Frankfurter Rundschau, 26.07.2000,

Das AKW in der Bruchzone

Erdbebengefahr bei Akkuyu

Von Gerd Höhler (Athen)

Die Pläne zum Bau des ersten AKW in Anatolien gehen zurück bis in die siebziger Jahre. Mehrfach schrieb die Regierung das Projekt aus, zuletzt 1997. Seither aber wurde die Vergabe immer wieder verschoben, insgesamt fünfmal.

Umstritten war nicht nur, ob die Türkei überhaupt in die Atom-Technologie einsteigen solle; für Kontroversen sorgte vor allem der Standort des geplanten Kraftwerks bei Akkuyu an der Südküste.
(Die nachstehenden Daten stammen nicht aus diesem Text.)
Lemma vm_map_page_exact_witness :
  let '(s', r) := vm_map_page ex_ctx 0x400000 0x100000 15 ex_create.1 in
  r = 0 /\ lookup_va s' ex_ctx 0x400123 = Some (0x100123, (true, true, true)).
Proof.
  destruct ex_create_ok as (T & H1 & H2).
  assert (Hf : frame_ok T ex_create.1 (P_ADDR 0x100000)) by (apply low_frame_ok; [exact H1|by vm_compute]).
  pose proof (vm_map_page_exact T ex_create.1 ex_ctx 0x400000 0x100000 15 H1 H2 (fun _ => Hf)) as H.
  assert (E : ((vm_map_page ex_ctx 0x400000 0x100000 15 ex_create.1).2 =? 0) = true) by (vm_compute; reflexivity).
  destruct (vm_map_page ex_ctx 0x400000 0x100000 15 ex_create.1) as [s' r]. cbn [snd] in E.
  apply Z.eqb_eq in E. destruct H as (T' & _ & _ & _ & H). split; [exact E|].
  destruct (H E 0x400123 eq_refl) as [-> _]. vm_compute. reflexivity.
Defined.

Lemma vm_create_fresh_witness :
  let '(s', ctx) := vm_create boot in
  ctx <> 0 /\ lookup_va s' ctx 0x800123 = Some (0x800123, (false, true, true)) /\
  lookup_va s' ctx 0x80000000 = None.
Proof.
  destruct boot_ok as [H1 H2]. pose proof (vm_create_fresh ∅ boot H1 H2) as H.
  assert (E : negb ((vm_create boot).2 =? 0) = true) by (vm_compute; reflexivity).
  destruct (vm_create boot) as [s' ctx]. cbn [snd] in E. apply negb_true_iff, Z.eqb_neq in E.
  destruct H as (T' & _ & _ & H). destruct (H E) as (_ & _ & _ & _ & Hl). split; [exact E|].
  split; (rewrite Hl; [reflexivity|lia|by vm_compute]).
Defined.

Lemma vm_map_range_witness :
  let '(s', r) := vm_map ex_ctx 0x400123 0x1800 15 ex_create.1 in
  r = 0 /\ exists f g, f <> g /\ lookup_va s' ex_ctx 0x400123 = Some (f + 0x123, (true, true, true)) /\
    lookup_va s' ex_ctx 0x401000 = Some (g + 0, (true, true, true)).
Proof.
  destruct ex_create_ok as (T & H1 & H2).
  pose proof (vm_map_range T ex_create.1 ex_ctx 0x400123 0x1800 15 H1 H2 ltac:(lia) ltac:(lia) ltac:(lia)) as H.
  assert (E : ((vm_map ex_ctx 0x400123 0x1800 15 ex_create.1).2 =? 0) = true) by (vm_compute; reflexivity).
  cbv zeta in H. destruct (vm_map ex_ctx 0x400123 0x1800 15 ex_create.1) as [s' r]. cbn [snd] in E.
  apply Z.eqb_eq in E. destruct H as (T' & _ & _ & _ & H). destruct (H E) as (fs & Hlen & Hnd & _ & Hl).
  split; [exact E|].
  change (length fs = 2%nat) in Hlen. destruct fs as [|f [|g fs]]; [discriminate Hlen|discriminate Hlen|].
  exists f, g. split; [intros ->; by apply NoDup_cons in Hnd as [Hnd _]; apply Hnd; left|]. split.
  - exact (Hl 0%nat f eq_refl 0x400123 eq_refl).
  - exact (Hl 1%nat g eq_refl 0x401000 eq_refl).
Defined.

Lemma vm_copy_roundtrip_witness :
  let '(s', r) := vm_copy_to_user ex_ctx 0xFFFFFFFFFFFE [1; 2] ex_user in
  r = 0 /\ vm_copy_from_user ex_ctx 0xFFFFFFFFFFFE 2 s' = Some [1; 2].
Proof.
  destruct ex_user_ok as (T & H1 & H2).
  assert (Htr : forall b, 0 <= b < 2 -> tr ex_user ex_ctx 0xFFFFFFFFFFFE b = 0x100ffe + b).
  { assert (E0 : tr ex_user ex_ctx 0xFFFFFFFFFFFE 0 = 0x100ffe) by (vm_compute; reflexivity).
    assert (E1 : tr ex_user ex_ctx 0xFFFFFFFFFFFE 1 = 0x100fff) by (vm_compute; reflexivity).
    intros b Hb. assert (b = 0 \/ b = 1) as [-> | ->] by lia; [exact E0|exact E1]. }
  assert (Hub : user_buffer T ex_user ex_ctx 0xFFFFFFFFFFFE (Z.of_nat (length [1; 2]))).
  { change (Z.of_nat (length [1; 2])) with 2. split.
    - intros b Hb. rewrite (Htr b Hb). lia.
    - intros b t lab Hb Ht. rewrite (Htr b Hb).
      destruct (taken_aligned _ _ (vo_taken _ _ H1 _ _ Ht)) as [_ H]. change Mm.HEAP_BASE with (2048 * 4096) in H. lia.
    - intros b b' Hb Hb'. rewrite (Htr b Hb), (Htr b' Hb'). lia. }
  pose proof (vm_copy_roundtrip T ex_user ex_ctx 0xFFFFFFFFFFFE [1; 2] H1 H2 Hub ltac:(repeat constructor; lia)) as H.
  destruct (vm_copy_to_user ex_ctx 0xFFFFFFFFFFFE [1; 2] ex_user) as [s' r].
  destruct H as (Hr & _ & _ & _ & Hb). split; [exact Hr|exact Hb].
Defined.

Lemma vm_fork_copies_witness :
  let '(s', child) := vm_fork ex_ctx ex_user in
  child <> 0 /\ exists f, lookup_va s' child 0xFFFFFFFFF123 = Some (f + 0x123, (true, true, true)) /\
    f <> 0x100000 /\ ld8 (pmem s') (f + 5) = ld8 (pmem ex_user) 0x100005.
Proof.
  destruct ex_user_ok as (T & H1 & H2).
  assert (Hst : stub_ok T ex_user) by (intros H; exfalso; apply H; vm_compute; reflexivity).
  pose proof (vm_fork_copies T ex_user ex_ctx H1 Hst H2) as H.
  assert (E : negb ((vm_fork ex_ctx ex_user).2 =? 0) = true) by (vm_compute; reflexivity).
  destruct (vm_fork ex_ctx ex_user) as [s' child]. cbn [snd] in E. apply negb_true_iff, Z.eqb_neq in E.
  destruct H as (T' & _ & _ & H). destruct (H E) as (_ & _ & _ & F & F1 & _ & F3 & _). split; [exact E|].
  assert (Hul : user_leaf ex_user ex_ctx 0xFFFFFFFFF = Some (0x100000, true, true)) by (vm_compute; reflexivity).
  assert (HF : is_Some (F !! 0xFFFFFFFFF)).
  { apply (proj2 (F1 0xFFFFFFFFF)). split; [lia|]. rewrite Hul. exact (mk_is_Some _ _ eq_refl). }
  destruct HF as [f Hf]. destruct (F3 0xFFFFFFFFF f Hf) as (pa & w & x & Hu & [Hn _ Hb] & Hl).
  rewrite Hul in Hu. injection Hu as <- <- <-. exists f. split; [|split].
  - exact (Hl 0xFFFFFFFFF123 eq_refl).
  - intros ->. destruct (taken_aligned _ _ (proj1 Hn)) as [_ Hlow].
    change Mm.HEAP_BASE with (2048 * 4096) in Hlow. lia.
  - exact (Hb 5 ltac:(lia)).
Defined.

(** ** Two behaviours the properties leave out *)

(** The restorer page is one frame mapped into every context; unmapping it in
    one context gives that frame back to the allocator. *)
Definition stub_boot : vmst :=
  let '(s, r) := vm_alloc_page boot in s <| sig_stub_page := default 0 r |>.

Example unmap_frees_stub :
  (let '(s1, c1) := vm_create stub_boot in
   let '(s2, c2) := vm_create s1 in
   match vm_unmap c1 SIG_STUB_ADDR 4096 s2 with
   | Some (s3, r) => (r, vm_translate s3 c2 SIG_STUB_ADDR =? sig_stub_page s3,
                      Mm.page_used (pmm s3) ((sig_stub_page s3 - Mm.HEAP_BASE) / 4096))
   | None => (-1, false, true)
   end) = (0, true, false).
Proof. vm_compute. reflexivity. Qed.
Die Region gilt nämlich, wie fast die ganze Türkei, als erdbebenträchtig. In nur fünf Kilometer Entfernung vom geplanten AKW verläuft eine aktive Bruchzone in der Erdkruste, der Ecemis-Graben.

Die Bebengefahr, so argumentierten die Gegner des Projektes, beschwöre unabsehbare Risiken herauf. Die Region, so erklärte auch der prominente Wissenschaftler Atilla Ulug, Leiter der Abteilung für Geophysik an der Dokuz Eylul Universität, sei "geologisch viel zu instabil für den sicheren Bau eines Kernkraftwerkes". In der Gegend müsse "jederzeit mit einem schweren Erdbeben gerechnet werden".

Die türkische Atomenergie-Behörde bezeichnete den Standort derweil zwar als unbedenklich. Doch vor allem nach den verheerenden Erdbebenkatastrophen vom vergangenen Sommer, die in der Nordwesttürkei nahezu 20 000 Menschen das Leben kosteten, wurde die türkische Öffentlichkeit für das Thema sensibilisiert. 73 000 Menschen unterstützten mit ihren Unterschriften die Forderung von Atomkraftgegnern, auf das Projekt zu verzichten. Premier Bülent Ecevit hatte schon vor seiner Entscheidung grundsätzliche Bedenken gegen die Atomenergie geäußert.